1) Les cars chapelles de l’Aide aux prêtres de l’Est.

En 1947 le père Werenfried, religieux prémontré de l’abbaye de Tongerlo en Belgique, créa une oeuvre d’aide aux populations catholiques de l’Allemagne orientale réfugiées en Allemagne de l’ouest, populations qui avaient fui devant l’avancée des troupes soviétiques.

Dans un premier temps cette oeuvre se limita à aider matériellement les quelques trois mille prêtres expulsés en leur apportant les moyens d’accomplir leur pastorale. Cette aide se traduisit par la fourniture de souliers, de bicyclettes, de motos, de voitures puis de camionnettes qualifiées d’« églises nomades » équipées à leur arrière d’autels (fig. 70 et 71).
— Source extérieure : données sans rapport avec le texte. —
Lemma follow_follows config indexed w0 calls us w :
  initialized good config indexed w0 → Forall (λ call, serves_good good call.2) calls →
  follow w0 calls = (us, w) → follows config (watcher_safe w0) (view us) w.
Proof.
  intros [Hc Hw _ Hnews]. revert us w.
  induction calls as [|call calls IH] using rev_ind; intros us w Hcalls Hrun.
  - unfold follow in Hrun. simpl in Hrun. simplify_eq. split; [done|done|done|].
    destruct Hnews as (first & k & Hu & Hfirst). exists [], k. simpl.
    split_and!; [apply Hw|done|lia|]. rewrite Hu, foldl_app. fold (view first).
    rewrite view_first by done. by rewrite view_news.
  - rewrite follow_snoc in Hrun. apply Forall_app in Hcalls as [Hcalls [Hcall _]%Forall_cons].
    destruct (follow w0 calls) as [us1 w1] eqn:H1.
    destruct (block_call w1 call) as [us2 w2] eqn:H2. simplify_eq.
    eapply block_call_follows; [by apply IH|done|done].
Qed.

End follows.
Arguments follows good config safe v w : clear implicits.

(** ** Polling *)

Definition missing (number : N) (reply : Reply) : Prop :=
  reply_block reply (IdNumber number) = Ok None.

(** The time a watcher polls at next. *)
Definition polls_at (w : BlockWatcher) : N :=
  pending_timestamp_ms (watcher_pending w) + block_propagation_delay (watcher_config w).

Definition round (w : BlockWatcher) : nat := length (block_retry_delays (watcher_config w)) + 1.

Lemma next_round c n :
  (0 < n)%nat →
  (S c / n = if decide (S (c mod n) = n) then S (c / n) else c / n)%nat.
Proof.
  intros Hn. pose proof (Nat.div_mod_eq c n) as Hc.
  pose proof (Nat.mod_upper_bound c n ltac:(lia)) as Hm. case_decide as Hd.
  - symmetry. apply (Nat.div_unique _ _ _ 0); lia.
  - symmetry. apply (Nat.div_unique _ _ _ (S (c mod n))); lia.
Qed.

(** One turn of the loop: nobody answers, the block is there or the node fails,
    or the loop goes on, after a delay or from the next block time. *)
Lemma await_turn fuel c w net turn :
  await_pending (S fuel) c (w, net) = turn →
  polls_at w ≤ u64_max → watcher_block_time w + polls_at w ≤ u64_max →
  (replies net = [] ∧ replies turn.2.2 = [] ∧ now_ms net ≤ now_ms turn.2.2) ∨
  ∃ reply rest now, replies net = reply :: rest ∧ N.max (now_ms net) (polls_at w) ≤ now ∧
    (turn.2 = (w, {| now_ms := now; replies := rest |}) ∨
     ∃ w' now', now ≤ now' ∧
       await_pending fuel (S c) (w', {| now_ms := now'; replies := rest |}) = turn ∧
       watcher_block_time w' = watcher_block_time w ∧ round w' = round w ∧
       polls_at w' = polls_at w +
         if decide (S (c mod round w) = round w)%nat then watcher_block_time w else 0).
Proof.
  intros Hrun Hpolls Hbound. simpl in Hrun.
  unfold io_bind, wait_for_pending_block, get_self, on_network in Hrun. simpl in Hrun.
  rewrite wrapping_add_small in Hrun by done. fold (polls_at w) in Hrun.
  set (net1 := sleep_until (polls_at w) net) in *.
  pose proof (sleep_until_now (polls_at w) net) as Hnow1. fold net1 in Hnow1.
  pose proof (sleep_until_replies (polls_at w) net) as Hr1. fold net1 in Hr1.
  destruct (get_block _ net1) as [r1 net2] eqn:Hget. rewrite <-Hr1.
  apply request_replies in Hget as [(Hnil & -> & ->)|(reply & Hr & Hnow2 & ->)].
  { left. subst turn. simpl. split_and!; [done..|lia]. }
  right. destruct net2 as [now2 rest]. simpl in *. exists reply, rest, now2.
  split; [done|]. split; [lia|].
  destruct (reply_block reply _) as [[b|]|e]; simpl in Hrun; [by subst; left| |by subst; left].
  right. fold (round w) in Hrun.
  pose proof (Nat.mod_upper_bound c (round w) ltac:(unfold round; lia)) as Hmod.
  destruct (block_retry_delays (watcher_config w) !! _) as [delay|] eqn:Hdelay; simpl in Hrun.
  - apply lookup_lt_Some in Hdelay. exists w, (now2 + delay). split_and!; [lia|done..|].
    rewrite decide_False; [lia|]. unfold round in *. lia.
  - apply lookup_ge_None in Hdelay. do 2 eexists. split_and!; [reflexivity|done..|].
    rewrite decide_True by (unfold round in *; lia).
    unfold polls_at in *; simpl. rewrite wrapping_add_small by lia. lia.
Qed.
Les réfugiés de confession catholique étaient en effet dispersés dans des villages protestants et, pour rendre visite à leurs fidèles, les religieux manquaient de moyens pour se déplacer d’un endroit à l’autre359. Bien que ces églises mobiles - qui apparaissent comme des solutions provisoires dictées par l’urgence - se situent aux franges de la volonté d’architecture, elles traduisent néanmoins de façon symptomatique et extrême l’incidence de la mobilité sociale sur l’architecture religieuse contemporaine.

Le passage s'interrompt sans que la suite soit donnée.